Task statement. Exactly as written, give again the line with "#[local] Abbreviation EM" and all subsequent lines through the end of the records.
##########
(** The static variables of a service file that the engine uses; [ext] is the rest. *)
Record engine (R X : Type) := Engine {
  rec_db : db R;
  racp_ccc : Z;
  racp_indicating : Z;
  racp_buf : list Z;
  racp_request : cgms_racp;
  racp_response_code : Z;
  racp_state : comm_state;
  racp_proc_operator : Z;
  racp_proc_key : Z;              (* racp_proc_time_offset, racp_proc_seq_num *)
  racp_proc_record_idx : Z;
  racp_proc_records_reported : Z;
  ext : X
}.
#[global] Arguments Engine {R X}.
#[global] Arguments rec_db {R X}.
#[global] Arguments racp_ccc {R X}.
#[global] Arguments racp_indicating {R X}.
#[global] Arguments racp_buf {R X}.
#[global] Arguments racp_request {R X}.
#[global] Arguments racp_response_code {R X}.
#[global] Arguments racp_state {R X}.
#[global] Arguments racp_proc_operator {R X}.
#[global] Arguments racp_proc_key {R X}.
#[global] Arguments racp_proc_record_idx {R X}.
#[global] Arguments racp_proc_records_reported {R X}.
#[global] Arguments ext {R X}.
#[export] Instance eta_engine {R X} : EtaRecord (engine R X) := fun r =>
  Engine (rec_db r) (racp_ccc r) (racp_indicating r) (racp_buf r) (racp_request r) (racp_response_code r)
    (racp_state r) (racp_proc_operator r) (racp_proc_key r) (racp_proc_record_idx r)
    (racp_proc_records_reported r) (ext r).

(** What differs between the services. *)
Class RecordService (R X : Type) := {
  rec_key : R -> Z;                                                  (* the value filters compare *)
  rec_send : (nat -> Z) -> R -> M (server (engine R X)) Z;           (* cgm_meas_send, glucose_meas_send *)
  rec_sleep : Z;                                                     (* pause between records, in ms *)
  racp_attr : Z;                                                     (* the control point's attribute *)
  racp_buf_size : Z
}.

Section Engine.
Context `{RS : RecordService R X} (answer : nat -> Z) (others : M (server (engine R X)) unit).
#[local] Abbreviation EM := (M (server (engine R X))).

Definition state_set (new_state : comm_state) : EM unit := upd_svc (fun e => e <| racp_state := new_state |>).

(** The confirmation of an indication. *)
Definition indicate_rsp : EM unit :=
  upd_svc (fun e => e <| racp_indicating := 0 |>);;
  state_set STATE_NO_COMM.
##########
Exercise response.
#[local] Abbreviation EM := (M (server (engine R X))).

Definition state_set (new_state : comm_state) : EM unit := upd_svc (fun e => e <| racp_state := new_state |>).

(** The confirmation of an indication. *)
Definition indicate_rsp : EM unit :=
  upd_svc (fun e => e <| racp_indicating := 0 |>);;
  state_set STATE_NO_COMM.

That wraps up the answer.